5 Must Know Facts For Your Next Test

1. An infinite limit occurs when a function approaches positive or negative infinity as the input nears a certain value.
2. When evaluating limits, if the denominator of a rational function approaches zero while the numerator remains non-zero, it often indicates an infinite limit.
3. Infinite limits can signal vertical asymptotes in graphs, which are important for understanding the overall shape of a function.
4. If a function has an infinite limit at a point, it suggests that the function is discontinuous at that point.
5. The notation used for an infinite limit typically involves approaching a value 'a' and stating either 'lim (x→a) f(x) = ∞' or 'lim (x→a) f(x) = -∞'.

Review Questions

• How can you determine if a function has an infinite limit at a certain point?
  • To determine if a function has an infinite limit at a certain point, you can analyze its behavior as the input approaches that point. If the function tends toward positive or negative infinity while approaching the specific value, then it has an infinite limit. This can often be observed by examining rational functions where the denominator approaches zero while the numerator does not.
• Explain how vertical asymptotes are related to infinite limits in functions.
  • Vertical asymptotes are directly related to infinite limits because they occur at values of the independent variable where the function becomes unbounded.

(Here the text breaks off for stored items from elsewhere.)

(* ===== verification/WritePlanFacts.v ===== *)
(** Planned writes keep ids, names and triples unique: every operation of a plan
    keeps a good graph good, and a batch upserts its records one after the
    other. *)
From S2P Require Import Prelude Types PropertyValue CompoundKey Slots Memtable MemtableCells MemtableFacts MemtableSnapshots MemtableKeys FilterBase NodeFilter NodeQuery SourceList SourceListFacts MemtableReads Manifest LabelCatalog Vectors DegreeEngine NodeQueryFacts SourceKeys Adjacency WritePlan.

Abbreviation Nodes := (Z -> option NodeRecord).
Abbreviation Edges := (Z -> option EdgeRecord).

(** ** Operations on the records alone *)
Definition node_step (o : Z * WalOp) (node : Nodes) : Nodes := fun n =>
  match snd o with
  | UpsertNode r => if decide (n = nr_id r) then Some (with_node_seq r (fst o)) else node n
  | DeleteNode id _ => if decide (n = id) then None else node n
  | _ => node n
  end.
Definition edge_step (o : Z * WalOp) (edge : Edges) : Edges := fun e =>
  match snd o with
  | UpsertEdge r => if decide (e = er_id r) then Some (with_edge_seq r (fst o)) else edge e
  | DeleteEdge id _ => if decide (e = id) then None else edge e
  | _ => edge e
  end.
Definition nodes_after (ops : list (Z * WalOp)) (node : Nodes) : Nodes := foldl (fun node o => node_step o node) node ops.
Definition edges_after (ops : list (Z * WalOp)) (edge : Edges) : Edges := foldl (fun edge o => edge_step o edge) edge ops.

Lemma nodes_after_last `{RmpValue, HashOrder} ops node n :
  nodes_after ops node n = match last_op ops (LNode n) with Some v => live_node (Some v) | None => node n end.
Proof.
  unfold nodes_after. revert node. induction ops as [|[seq op] ops IH]; intros node; [done|]. cbn [foldl last_op]. rewrite IH.
  destruct (last_op ops (LNode n)) as [v|]; [done|]. destruct op; cbn; try done; by case_decide.
Qed.
Lemma edges_after_last `{RmpValue, HashOrder} ops edge e :
  edges_after ops edge e = match last_op ops (LEdge e) with Some v => live_edge (Some v) | None => edge e end.
Proof.
  unfold edges_after. revert edge. induction ops as [|[seq op] ops IH]; intros edge; [done|]. cbn [foldl last_op]. rewrite IH.
  destruct (last_op ops (LEdge e)) as [v|]; [done|]. destruct op; cbn; try done; by case_decide.
Qed.

(** ** Good graphs *)
Section Good.
(** Edges are unique by triple only when the database was opened so; an edge id
    has one triple for good. *)
Context (uniq : bool).

Record good (next_node next_edge : Z) (triple_for : Z -> Z * Z * Z) (node : Nodes) (edge : Edges) : Prop := {
  gd_node n r : node n = Some r -> nr_id r = n /\ NodeLabels.wf (nr_label_ids r) /\ n < next_node;
  gd_keys : unique_keys node;
  gd_edge e r : edge e = Some r -> er_id r = e /\ e < next_edge /\ triple_of r = triple_for e;
  gd_triples : uniq = true -> unique_triples edge
}.
Lemma good_mono nn ne nn' ne' tf tf' node edge :
  nn <= nn' -> ne <= ne' -> (forall e, e < ne -> tf' e = tf e) -> good nn ne tf node edge -> good nn' ne' tf' node edge.
Proof.
  intros Hn He Ht [G1 G2 G3 G4]. split; [|done| |done].
  - intros n r (? & ? & ?)%G1. split_and!; [done..|lia].
  - intros e r (? & ? & ?)%G3. split_and!; [done|lia|by rewrite Ht].
Qed.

When evaluating limits approaching these points, if the limit results in either positive or negative infinity, it confirms the presence of a vertical asymptote. These asymptotes represent regions where the function's value diverges and provides insight into its overall graph behavior.
• Evaluate how understanding infinite limits influences your interpretation of a function's continuity and behavior near critical points.
  • Understanding infinite limits significantly influences how one interprets continuity and behavior near critical points of a function. When a function exhibits an infinite limit at a certain point, it indicates discontinuity and highlights the presence of potential vertical asymptotes. This knowledge allows for better analysis of how functions behave in their domain and emphasizes critical areas where traditional evaluation methods may fail, prompting deeper investigation into their overall trends and characteristics.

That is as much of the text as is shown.